During an informal roundtable with students, Pickering states that the ‘social’ as we know it is not a stable, continuous thing, but changing and influencing other parts of our lives at every moment in a variety of ways. The social does not preempt the scientific, in fact “the social along with its many dimensions is continually transformed, and becomes something new in and through scientific and technological practice” (EUSPchannel). This is nowhere more evident than through Pickering’s book The Mangle of Practice: Time, Agency, and Science, which posits that symmetrical relationships through dialectics, such as resistance and accommodation, human and machine, and practice and representation, illustrate the continual tension that drives the world forward. There is no center to these relationships, and instead social interests “co-evolve with the fields of machines and instruments and bodies of knowledge and all of these things become something new in relation to one another all the time” (EUSPchannel). His argument is crystallized in the following:
“I argue that scientific practice is, in general, organized around the making (and breaking) of associations or alignments between multiple cultural elements, and that fact production, in particular, depends on making associations between the heterogeneous realms of machinic performance and representation, in a process that entails the emergent mangling and interactive stabilization of both. Articulated knowledge and machinic performances are reciprocally tuned to one another, I suggest, in a process that involves the artful framing of already captured material agency.” (Kindle Locations 545-549).

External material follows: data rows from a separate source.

Lemma packet_set_ipv6_addr_spec p pre nh lb proto ofs new recalc :
  at_l3 p pre nh lb → Forall is_u8 nh → Forall is_u8 lb → (40 ≤ length nh)%nat → ofs = 8%nat ∨ ofs = 24%nat → in_width 128 new →
  l4_fits proto (has_l7 p) lb →
  ∃ lb', packet_set_ipv6_addr p proto ofs new recalc = Some (set_data (pre ++ put ofs (be_bytes 4 (word_of_128 new 0)) nh ++ lb') p)
    ∧ ip6_step proto (has_l7 p) nh lb (put ofs (be_bytes 4 (word_of_128 new 0)) nh) lb'.
Proof.
  intros Hat Hn Hb Hl Ho Hw Hf. assert (Ho' : (8 ≤ ofs ∧ ofs + 16 ≤ 40)%nat) by (destruct Ho; lia). unfold packet_set_ipv6_addr. destruct recalc.
  - rewrite (at_rd3 _ _ _ _ ofs 16 Hat) by lia. cbn [mbind option_bind]. rewrite (packet_update_csum128_spec _ _ _ _ _ _ _ Hat Hf). cbn [mbind option_bind].
    set (lb1 := l4_update _ _ _ _). pose proof (at_set _ _ _ _ nh lb1 Hat eq_refl) as Hat1. rewrite (at_wr3 _ _ _ _ _ _ _ Hat1) by lia.
    exists lb1. split; [done|]. apply (ip6_step_put _ _ _ _ _ _ _ _ (fld nh ofs 16) new); try done; [lia|lia|]. apply l4_update_step; [done|done|].
    intros c Hc. apply recalc_csum128_spec; [done| |done]. apply (fld_width ofs 16); [done|lia].
  - cbn [mbind option_bind]. rewrite (at_wr3 _ _ _ _ _ _ _ Hat) by lia. exists lb. split; [done|].
    apply (ip6_step_put _ _ _ _ _ _ _ _ 0 0); try done; [lia|lia|]. by apply l4_step_refl.
Qed.

Lemma set_addr6_if p pre nh lb proto ofs new f recalc :
  at_l3 p pre nh lb → Forall is_u8 nh → Forall is_u8 lb → (40 ≤ length nh)%nat → ofs = 8%nat ∨ ofs = 24%nat → in_width 128 new →
  l4_fits proto (has_l7 p) lb → f = packet_set_ipv6_addr p proto ofs new recalc →
  ∃ nh' lb', (if negb (fld nh ofs 16 =? new) then f else Some p) = Some (set_data (pre ++ nh' ++ lb') p)
    ∧ ip6_step proto (has_l7 p) nh lb nh' lb' ∧ fld nh' ofs 16 = splice_128 new (fld nh ofs 16)
    ∧ ∀ o l, (o + l ≤ length nh)%nat → (o + l ≤ ofs ∨ ofs + 16 ≤ o)%nat → fld nh' o l = fld nh o l.
Proof.
  intros Hat Hn Hb Hl Ho Hw Hf ->. assert (Ho' : (8 ≤ ofs ∧ ofs + 16 ≤ 40)%nat) by (destruct Ho; lia).
  destruct (Z.eqb_spec (fld nh ofs 16) new) as [<-|Hne]; cbn [negb].
  - exists nh, lb. split; [by rewrite <- (at_data _ _ _ _ Hat), set_data_same|]. split; [split; try done; by exists 0, 0; apply l4_step_refl|].
    by rewrite splice_same.
  - destruct (packet_set_ipv6_addr_spec p pre nh lb proto ofs new recalc) as (lb' & -> & Hs); [done..|]. eexists _, lb'. split; [done|]. split; [done|].
    split; [apply fld_put_first; [done|lia|apply word_of_128_u32]|]. intros o l Hol Hd. apply fld_put_other; rewrite ?length_be_bytes; lia.
Qed.

(** The traffic class, the label and the hop limit. *)
Lemma set_ipv6_words p pre nh lb proto key_tc key_fl key_hl :
  at_l3 p pre nh lb → Forall is_u8 nh → Forall is_u8 lb → (40 ≤ length nh)%nat → is_u8 key_tc → in_width 20 key_fl → is_u8 key_hl →
  ∃ nh', (p' ← packet_set_ipv6_tc p key_tc; p' ← packet_set_ipv6_flow_label p' key_fl; wrm (ob_l3 p) 7 1 key_hl p')
         = Some (set_data (pre ++ nh' ++ lb) p)
    ∧ ip6_step proto (has_l7 p) nh lb nh' lb
    ∧ u8 (Z.shiftr (fld nh' 0 4) 20) = key_tc ∧ Z.land (fld nh' 0 4) IPV6_LABEL_MASK = key_fl ∧ fld nh' 7 1 = key_hl
    ∧ ∀ o l, (8 ≤ o)%nat → (o + l ≤ length nh)%nat → fld nh' o l = fld nh o l.
Proof.
  intros Hat Hn Hb Hl Ht Hf Hh. assert (Hlb : ∀ n x, length (be_bytes n x) = n) by (intros; apply length_be_bytes).
  unfold packet_set_ipv6_tc. rewrite (at_rd3 _ _ _ _ 0 4 Hat) by lia. cbn [mbind option_bind]. rewrite (at_wr3 _ _ _ _ _ _ _ Hat) by lia. cbn [mbind option_bind].
  destruct (tc_bits (fld nh 0 4) key_tc) as (W3 & T3 & M3); [apply (fld_width 0 4); [done|lia]|done|].
  set (w3 := Z.lor (Z.land (fld nh 0 4) 0xf00fffff) (u32 (Z.shiftl key_tc 20))) in *. set (n3 := put 0 (be_bytes 4 w3) nh).
  assert (L3 : length n3 = length nh) by (apply length_put; rewrite Hlb; lia). assert (B3 : Forall is_u8 n3) by (apply put_u8; [apply be_bytes_u8|done]).
  pose proof (at_set p _ _ _ n3 lb Hat L3) as Hat3. set (p3 := set_data (pre ++ n3 ++ lb) p) in *.
  unfold packet_set_ipv6_flow_label. rewrite (at_rd3 _ _ _ _ 0 4 Hat3) by lia. cbn [mbind option_bind].
  rewrite (at_wr3 _ _ _ _ _ _ _ Hat3) by lia. cbn [mbind option_bind].
  assert (E3 : fld n3 0 4 = w3) by (unfold n3; rewrite fld_put_same by lia; by apply wrap_id). rewrite E3.
  destruct (label_bits w3 key_fl W3 Hf) as (W4 & T4 & M4). set (w4 := Z.lor (and_not w3 IPV6_LABEL_MASK) key_fl) in *. set (n4 := put 0 (be_bytes 4 w4) n3).
  assert (L4 : length n4 = length n3) by (apply length_put; rewrite Hlb; lia). assert (B4 : Forall is_u8 n4) by (apply put_u8; [apply be_bytes_u8|done]).
  pose proof (at_set p3 _ _ _ n4 lb Hat3 L4) as Hat4. set (p4 := set_data (pre ++ n4 ++ lb) p3) in *.
  change (ob_l3 p) with (ob_l3 p4). rewrite (at_wr3 _ _ _ _ _ _ _ Hat4) by lia. eexists. split; [done|].
  assert (X : l4_step proto (has_l7 p) 0 0 lb lb) by by apply l4_step_refl. split_and!.
  - assert (Y1 : ip6_step proto (has_l7 p) nh lb n3 lb) by (apply (ip6_step_put _ _ _ lb lb 0 4 w3 0 0); [done|lia|lia|lia|done]).
    assert (Y2 : ip6_step proto (has_l7 p) n3 lb n4 lb) by (apply (ip6_step_put _ _ _ lb lb 0 4 w4 0 0); [done|lia|lia|lia|done]).
    eapply ip6_step_trans; [exact Y1|]. eapply ip6_step_trans; [exact Y2|]. apply (ip6_step_put _ _ _ lb lb 7 1 key_hl 0 0); [done|lia|lia|lia|done].
  - rewrite fld_put_other by (rewrite ?Hlb; lia). unfold n4. rewrite fld_put_same by lia. change (8 * Z.of_nat 4) with 32. rewrite (wrap_id 32) by done. by rewrite T4.
  - rewrite fld_put_other by (rewrite ?Hlb; lia). unfold n4. rewrite fld_put_same by lia. change (8 * Z.of_nat 4) with 32. by rewrite (wrap_id 32).
  - rewrite fld_put_same by lia. by apply wrap_id.
  - intros o l Ho Hol. unfold n4, n3 in *. by rewrite !fld_put_other by (rewrite ?Hlb; lia).
Qed.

Therefore it is not enough to think about the social and scientific influencing each other but instead to insist upon the material agency as a key player as well as the human. The connections to actor-network theory are evident throughout, from the early mention of Latour in the acknowledgments to the semiotic approach that Pickering articulates. The dialectic rises again in this semiotic approach, so deeply embedded with the dualism between metonymy and metaphor, between signifier and signified and thus it is easy to understand how Pickering arrived at his conclusion for his methodology. However, I am already speculative about the possibilities or rather limitations that a semiotic approach confines the social-scientific relationship(s) to. What does defining things (objects), people (humans), and research (knowledge) into categories of abstraction and concrete representation do to the things or people or research that is already silenced or ignored? How does it truncate or perhaps obfuscate things that were hidden, such as gender misrepresentation in STEM or racial bias in DH?
Pickering’s Case Study
Throughout chapters two to four Pickering develops several case studies of scientists to illustrate his concept of the “mangle” of practice. What he describes is the “real-time” of practice (Pickering), which is the “being” there or the “in-it” of science that draws obvious parallels to making or doing of digital humanities. In the case study of Donald Glaser and his use of the Bubble Chamber, Pickering explains the frustrating process through which Glaser had numerous attempts of trying different gases and iterations of the chamber itself (the material) which in turn shaped the goals of Glaser. This ultimately illustrates the resistance and accommodation of the science and social as Glaser’s research was problematized not only by the material constraints but by how the knowledge was produced, circulated, categorized, funded and informed further material and cultural studies.
These connections are highlighted by the discussion on big science and little science that describe the bureaucratic and structural difficulties within institutions. This has been a theme throughout our course and is brought up by many of the other blog posts. It also highlights the connection to both Latour and Woolgar’s Laboratory Life and Brand’s Media Lab, which address the hierarchical structure associated with research. Implicit in these is the anthropocentric focus, as the hierarchical structure places emphasis on certain types of knowledge and credibility, which stem from certain researchers. I’ve been thinking about the posthuman in relation to Pickering’s concept as he develops it. Pickering posits that the posthuman is developed through this “mangle” as a symmetry is evolved through a negotiable relationship between the scientific and the social (human agency and material agency) when through an actor-network type structure. For example, Pickering argues that although Glaser formulates his goals in terms of typical human agency (i.e. wanting to understand knowledge for his own purposes and in human terms), he executes this through material agency (i.e. the tuning of the machine and its feedback); thus “there is, then, a temporal and posthumanist interplay here between the emergence of material agency and the construction of human goals.” How then can the posthuman be articulated? Is this a way to escape the institutionalized hierarchical structures that associate knowledge with specific individuals? How can this be applied to some of the topics we have been thinking about like gender and race or minorities? What about the connection to Hayles’s concept of the posthuman (I’ll address this in my presentation)?
EUSPchannel. “The mangle of practice and the mangle in practice. New studies on the established topic.” Online Video Clip. YouTube. YouTube, 28 Dec 2011. Web. 18 Oct 2015.